Stored data entries:
• • • • •

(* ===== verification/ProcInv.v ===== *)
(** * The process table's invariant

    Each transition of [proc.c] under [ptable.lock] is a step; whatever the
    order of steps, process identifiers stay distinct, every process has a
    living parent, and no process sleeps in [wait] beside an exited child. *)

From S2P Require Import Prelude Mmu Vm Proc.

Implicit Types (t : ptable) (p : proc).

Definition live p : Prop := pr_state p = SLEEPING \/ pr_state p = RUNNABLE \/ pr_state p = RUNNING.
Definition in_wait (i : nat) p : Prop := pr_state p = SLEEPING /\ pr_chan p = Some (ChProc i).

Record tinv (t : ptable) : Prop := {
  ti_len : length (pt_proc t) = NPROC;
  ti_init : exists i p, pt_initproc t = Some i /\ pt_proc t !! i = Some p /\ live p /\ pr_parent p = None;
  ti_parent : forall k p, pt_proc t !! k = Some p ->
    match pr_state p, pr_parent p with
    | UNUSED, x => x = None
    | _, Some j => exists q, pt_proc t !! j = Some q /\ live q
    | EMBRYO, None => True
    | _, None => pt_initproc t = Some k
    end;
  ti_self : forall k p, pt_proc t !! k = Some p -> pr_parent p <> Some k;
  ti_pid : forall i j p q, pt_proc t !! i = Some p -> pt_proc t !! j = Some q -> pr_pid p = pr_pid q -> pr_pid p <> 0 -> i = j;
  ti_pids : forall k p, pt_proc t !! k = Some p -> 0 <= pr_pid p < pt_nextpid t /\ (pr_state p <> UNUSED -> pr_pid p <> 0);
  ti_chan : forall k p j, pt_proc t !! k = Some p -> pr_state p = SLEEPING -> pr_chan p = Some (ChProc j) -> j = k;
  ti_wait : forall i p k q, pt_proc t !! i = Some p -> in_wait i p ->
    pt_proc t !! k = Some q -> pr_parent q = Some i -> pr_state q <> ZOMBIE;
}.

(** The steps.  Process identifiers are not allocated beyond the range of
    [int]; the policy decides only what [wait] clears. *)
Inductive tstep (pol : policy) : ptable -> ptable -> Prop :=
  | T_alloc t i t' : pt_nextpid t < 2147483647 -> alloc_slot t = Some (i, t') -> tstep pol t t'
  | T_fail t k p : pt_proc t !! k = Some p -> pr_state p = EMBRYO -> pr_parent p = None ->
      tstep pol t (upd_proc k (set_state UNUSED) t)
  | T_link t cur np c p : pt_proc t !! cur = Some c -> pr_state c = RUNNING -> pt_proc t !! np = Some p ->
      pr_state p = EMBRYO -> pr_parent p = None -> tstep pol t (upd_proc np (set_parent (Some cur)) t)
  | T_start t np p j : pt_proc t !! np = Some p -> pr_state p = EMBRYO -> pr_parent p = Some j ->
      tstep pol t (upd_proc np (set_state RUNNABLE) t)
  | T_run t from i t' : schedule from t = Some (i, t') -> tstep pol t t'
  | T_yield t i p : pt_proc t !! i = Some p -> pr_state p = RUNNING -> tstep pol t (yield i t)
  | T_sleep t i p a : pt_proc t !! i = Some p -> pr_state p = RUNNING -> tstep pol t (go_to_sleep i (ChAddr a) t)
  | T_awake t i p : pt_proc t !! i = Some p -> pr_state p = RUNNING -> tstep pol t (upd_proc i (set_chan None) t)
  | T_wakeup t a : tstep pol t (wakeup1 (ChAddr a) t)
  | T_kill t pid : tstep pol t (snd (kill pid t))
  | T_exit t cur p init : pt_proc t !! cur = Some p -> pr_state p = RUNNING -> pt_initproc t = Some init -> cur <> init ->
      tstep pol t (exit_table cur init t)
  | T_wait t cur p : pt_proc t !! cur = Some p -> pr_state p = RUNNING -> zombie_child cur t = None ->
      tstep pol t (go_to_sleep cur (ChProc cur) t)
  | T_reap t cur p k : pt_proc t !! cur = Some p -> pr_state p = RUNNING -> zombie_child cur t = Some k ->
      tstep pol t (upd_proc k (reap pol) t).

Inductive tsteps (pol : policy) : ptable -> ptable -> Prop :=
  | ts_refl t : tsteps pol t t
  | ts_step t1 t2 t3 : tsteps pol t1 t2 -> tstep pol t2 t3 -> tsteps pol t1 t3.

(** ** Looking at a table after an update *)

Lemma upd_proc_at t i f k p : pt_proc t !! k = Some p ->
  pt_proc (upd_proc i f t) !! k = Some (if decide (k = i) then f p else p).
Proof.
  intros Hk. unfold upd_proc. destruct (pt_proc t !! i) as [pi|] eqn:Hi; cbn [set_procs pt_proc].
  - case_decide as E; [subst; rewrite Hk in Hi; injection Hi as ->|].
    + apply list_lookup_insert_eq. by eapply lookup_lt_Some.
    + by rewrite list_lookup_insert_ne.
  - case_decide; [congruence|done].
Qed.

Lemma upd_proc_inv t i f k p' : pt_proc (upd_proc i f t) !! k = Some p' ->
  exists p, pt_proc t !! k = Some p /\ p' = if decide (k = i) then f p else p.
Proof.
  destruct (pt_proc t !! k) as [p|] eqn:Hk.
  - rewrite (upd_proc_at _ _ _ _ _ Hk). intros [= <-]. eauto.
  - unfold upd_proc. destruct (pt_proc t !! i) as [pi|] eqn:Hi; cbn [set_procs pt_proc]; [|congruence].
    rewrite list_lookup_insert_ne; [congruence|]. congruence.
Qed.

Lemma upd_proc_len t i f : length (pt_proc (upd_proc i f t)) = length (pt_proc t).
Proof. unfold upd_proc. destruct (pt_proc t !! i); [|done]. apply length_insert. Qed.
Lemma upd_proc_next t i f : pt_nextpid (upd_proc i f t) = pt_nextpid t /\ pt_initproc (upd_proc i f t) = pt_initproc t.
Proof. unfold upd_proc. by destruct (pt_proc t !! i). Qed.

• • • • •

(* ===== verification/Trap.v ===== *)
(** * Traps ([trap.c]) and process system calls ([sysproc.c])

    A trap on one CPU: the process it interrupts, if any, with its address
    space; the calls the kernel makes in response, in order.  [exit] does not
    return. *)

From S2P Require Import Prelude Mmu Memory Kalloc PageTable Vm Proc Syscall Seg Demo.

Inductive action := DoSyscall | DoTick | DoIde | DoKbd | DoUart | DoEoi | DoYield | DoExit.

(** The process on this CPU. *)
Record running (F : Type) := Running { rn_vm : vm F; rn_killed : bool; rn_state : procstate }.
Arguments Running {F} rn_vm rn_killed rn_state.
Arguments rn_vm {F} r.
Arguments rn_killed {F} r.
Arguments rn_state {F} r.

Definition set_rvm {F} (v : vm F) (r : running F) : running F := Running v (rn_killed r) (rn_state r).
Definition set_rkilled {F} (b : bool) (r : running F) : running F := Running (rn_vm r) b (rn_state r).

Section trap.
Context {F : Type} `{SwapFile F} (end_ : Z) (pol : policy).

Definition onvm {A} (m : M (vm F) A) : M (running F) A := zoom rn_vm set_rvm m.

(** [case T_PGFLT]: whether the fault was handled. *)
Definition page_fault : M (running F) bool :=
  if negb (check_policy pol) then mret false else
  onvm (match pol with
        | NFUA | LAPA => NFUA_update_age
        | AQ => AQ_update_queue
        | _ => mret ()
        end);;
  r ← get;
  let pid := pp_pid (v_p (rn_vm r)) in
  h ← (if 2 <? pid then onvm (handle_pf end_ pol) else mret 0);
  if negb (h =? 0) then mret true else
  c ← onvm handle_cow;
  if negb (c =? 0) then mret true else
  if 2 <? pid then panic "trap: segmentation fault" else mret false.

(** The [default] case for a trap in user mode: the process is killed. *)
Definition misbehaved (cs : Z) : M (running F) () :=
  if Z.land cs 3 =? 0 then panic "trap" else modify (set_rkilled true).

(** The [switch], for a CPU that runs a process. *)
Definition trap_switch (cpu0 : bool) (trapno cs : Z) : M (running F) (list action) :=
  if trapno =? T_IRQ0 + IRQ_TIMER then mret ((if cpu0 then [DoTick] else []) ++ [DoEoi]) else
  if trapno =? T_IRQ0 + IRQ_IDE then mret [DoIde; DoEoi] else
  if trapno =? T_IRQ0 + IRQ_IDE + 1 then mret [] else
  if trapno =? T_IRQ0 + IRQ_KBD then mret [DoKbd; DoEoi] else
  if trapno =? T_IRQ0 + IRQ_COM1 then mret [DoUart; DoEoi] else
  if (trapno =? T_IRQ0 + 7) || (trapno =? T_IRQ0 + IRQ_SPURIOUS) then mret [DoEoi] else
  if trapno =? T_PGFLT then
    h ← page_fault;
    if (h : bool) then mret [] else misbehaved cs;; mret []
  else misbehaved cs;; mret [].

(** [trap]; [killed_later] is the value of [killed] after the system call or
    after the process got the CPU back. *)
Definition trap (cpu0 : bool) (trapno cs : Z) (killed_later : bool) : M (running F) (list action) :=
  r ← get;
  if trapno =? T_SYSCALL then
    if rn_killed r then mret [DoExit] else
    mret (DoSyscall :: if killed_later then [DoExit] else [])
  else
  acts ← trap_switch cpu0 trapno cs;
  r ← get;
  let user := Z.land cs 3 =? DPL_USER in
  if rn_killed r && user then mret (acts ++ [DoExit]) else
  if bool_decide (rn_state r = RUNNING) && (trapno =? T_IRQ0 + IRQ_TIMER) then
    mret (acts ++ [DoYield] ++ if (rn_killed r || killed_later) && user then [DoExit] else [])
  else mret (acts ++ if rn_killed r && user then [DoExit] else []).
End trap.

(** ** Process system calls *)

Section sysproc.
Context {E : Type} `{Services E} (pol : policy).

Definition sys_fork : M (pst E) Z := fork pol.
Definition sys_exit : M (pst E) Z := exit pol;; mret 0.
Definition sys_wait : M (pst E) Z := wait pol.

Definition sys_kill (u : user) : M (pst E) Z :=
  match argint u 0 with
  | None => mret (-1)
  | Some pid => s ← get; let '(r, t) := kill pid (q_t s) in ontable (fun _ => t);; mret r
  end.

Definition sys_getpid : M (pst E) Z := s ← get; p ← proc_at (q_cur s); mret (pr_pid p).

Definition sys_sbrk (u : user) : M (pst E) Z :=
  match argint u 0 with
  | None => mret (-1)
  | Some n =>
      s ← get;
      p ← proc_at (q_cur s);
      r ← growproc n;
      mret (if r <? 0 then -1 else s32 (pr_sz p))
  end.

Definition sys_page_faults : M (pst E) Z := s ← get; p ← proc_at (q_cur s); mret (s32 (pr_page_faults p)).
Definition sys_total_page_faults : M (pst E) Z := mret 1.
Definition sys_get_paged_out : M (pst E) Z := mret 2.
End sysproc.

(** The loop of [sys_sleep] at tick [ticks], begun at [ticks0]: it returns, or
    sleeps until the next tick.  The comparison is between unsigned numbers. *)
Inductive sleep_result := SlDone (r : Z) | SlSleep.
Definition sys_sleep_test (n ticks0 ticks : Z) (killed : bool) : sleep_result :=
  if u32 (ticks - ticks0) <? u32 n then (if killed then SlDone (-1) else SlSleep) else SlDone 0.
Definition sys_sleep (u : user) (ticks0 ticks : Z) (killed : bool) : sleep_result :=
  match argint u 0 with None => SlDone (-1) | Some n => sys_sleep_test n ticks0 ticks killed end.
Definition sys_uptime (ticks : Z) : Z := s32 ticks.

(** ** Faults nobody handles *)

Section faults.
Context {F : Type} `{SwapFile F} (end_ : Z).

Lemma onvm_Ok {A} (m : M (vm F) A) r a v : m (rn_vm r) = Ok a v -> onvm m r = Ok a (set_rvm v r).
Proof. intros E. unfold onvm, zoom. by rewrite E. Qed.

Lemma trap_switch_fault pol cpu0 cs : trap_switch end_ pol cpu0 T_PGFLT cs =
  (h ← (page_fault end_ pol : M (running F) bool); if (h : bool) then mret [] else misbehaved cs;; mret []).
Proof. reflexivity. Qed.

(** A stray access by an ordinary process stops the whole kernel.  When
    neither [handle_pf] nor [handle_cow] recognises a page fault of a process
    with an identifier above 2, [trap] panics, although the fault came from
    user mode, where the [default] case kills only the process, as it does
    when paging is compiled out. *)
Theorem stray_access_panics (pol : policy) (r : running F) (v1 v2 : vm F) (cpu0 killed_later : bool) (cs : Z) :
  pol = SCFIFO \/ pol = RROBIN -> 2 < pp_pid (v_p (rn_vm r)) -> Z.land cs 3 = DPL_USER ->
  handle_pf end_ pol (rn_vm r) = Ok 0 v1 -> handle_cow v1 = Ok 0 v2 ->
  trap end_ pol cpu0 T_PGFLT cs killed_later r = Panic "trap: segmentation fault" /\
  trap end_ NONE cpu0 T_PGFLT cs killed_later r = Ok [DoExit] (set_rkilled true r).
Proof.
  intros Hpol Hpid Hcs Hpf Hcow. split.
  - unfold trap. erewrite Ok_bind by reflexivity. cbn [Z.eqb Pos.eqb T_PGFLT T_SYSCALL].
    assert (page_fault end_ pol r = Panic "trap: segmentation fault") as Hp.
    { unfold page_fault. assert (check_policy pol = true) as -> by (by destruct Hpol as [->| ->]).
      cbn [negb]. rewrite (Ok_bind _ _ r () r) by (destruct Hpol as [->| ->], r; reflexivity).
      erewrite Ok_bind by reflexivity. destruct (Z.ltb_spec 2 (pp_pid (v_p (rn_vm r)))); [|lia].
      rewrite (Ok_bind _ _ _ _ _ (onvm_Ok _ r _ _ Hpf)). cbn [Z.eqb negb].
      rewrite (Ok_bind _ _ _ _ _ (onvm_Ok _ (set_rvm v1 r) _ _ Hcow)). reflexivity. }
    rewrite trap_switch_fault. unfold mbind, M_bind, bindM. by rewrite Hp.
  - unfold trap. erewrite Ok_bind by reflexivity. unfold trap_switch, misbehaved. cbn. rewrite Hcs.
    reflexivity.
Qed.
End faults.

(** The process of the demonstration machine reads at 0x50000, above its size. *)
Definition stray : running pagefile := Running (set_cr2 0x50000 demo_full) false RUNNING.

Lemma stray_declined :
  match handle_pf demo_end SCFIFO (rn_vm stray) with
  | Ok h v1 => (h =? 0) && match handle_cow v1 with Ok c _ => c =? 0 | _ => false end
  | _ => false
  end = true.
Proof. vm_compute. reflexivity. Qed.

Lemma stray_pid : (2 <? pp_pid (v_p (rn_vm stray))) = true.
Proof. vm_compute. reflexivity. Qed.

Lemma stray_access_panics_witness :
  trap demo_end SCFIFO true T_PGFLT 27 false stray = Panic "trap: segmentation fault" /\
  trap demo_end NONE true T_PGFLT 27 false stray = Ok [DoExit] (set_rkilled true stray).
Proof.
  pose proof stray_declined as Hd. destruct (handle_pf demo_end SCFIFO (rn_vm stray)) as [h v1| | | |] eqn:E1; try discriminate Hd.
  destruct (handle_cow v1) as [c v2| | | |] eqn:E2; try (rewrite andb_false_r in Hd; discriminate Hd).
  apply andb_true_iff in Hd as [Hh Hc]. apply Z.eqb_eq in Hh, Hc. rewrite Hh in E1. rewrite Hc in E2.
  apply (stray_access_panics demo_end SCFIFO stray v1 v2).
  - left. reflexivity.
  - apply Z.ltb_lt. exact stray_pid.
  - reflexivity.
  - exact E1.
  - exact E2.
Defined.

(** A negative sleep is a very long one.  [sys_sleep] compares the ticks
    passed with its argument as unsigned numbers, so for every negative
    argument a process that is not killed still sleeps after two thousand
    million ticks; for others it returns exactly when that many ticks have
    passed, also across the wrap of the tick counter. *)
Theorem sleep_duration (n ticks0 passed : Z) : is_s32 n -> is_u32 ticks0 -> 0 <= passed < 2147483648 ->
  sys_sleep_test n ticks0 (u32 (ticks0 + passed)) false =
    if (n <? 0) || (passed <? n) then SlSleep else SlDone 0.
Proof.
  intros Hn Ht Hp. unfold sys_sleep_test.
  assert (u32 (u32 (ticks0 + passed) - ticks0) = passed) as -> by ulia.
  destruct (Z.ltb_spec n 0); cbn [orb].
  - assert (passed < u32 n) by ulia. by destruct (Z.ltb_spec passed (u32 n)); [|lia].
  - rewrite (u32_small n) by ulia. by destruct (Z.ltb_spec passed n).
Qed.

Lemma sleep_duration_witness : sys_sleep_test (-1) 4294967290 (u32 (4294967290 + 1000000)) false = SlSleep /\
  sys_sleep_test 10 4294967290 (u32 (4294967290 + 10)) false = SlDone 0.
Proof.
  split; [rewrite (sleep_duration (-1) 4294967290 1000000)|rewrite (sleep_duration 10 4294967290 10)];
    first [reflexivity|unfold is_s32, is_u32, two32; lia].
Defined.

• • • • •

■ Goal of the exercise: In the entries above, find the line with "(* ===== verification/ProcInv.v ===== *)" and the line with "Implicit Types (t : ptable) (p : proc).", then restate word for word both of them and every line between, with nothing more.

■ Response for this exercise:
(* ===== verification/ProcInv.v ===== *)
(** * The process table's invariant

    Each transition of [proc.c] under [ptable.lock] is a step; whatever the
    order of steps, process identifiers stay distinct, every process has a
    living parent, and no process sleeps in [wait] beside an exited child. *)

From S2P Require Import Prelude Mmu Vm Proc.

Implicit Types (t : ptable) (p : proc).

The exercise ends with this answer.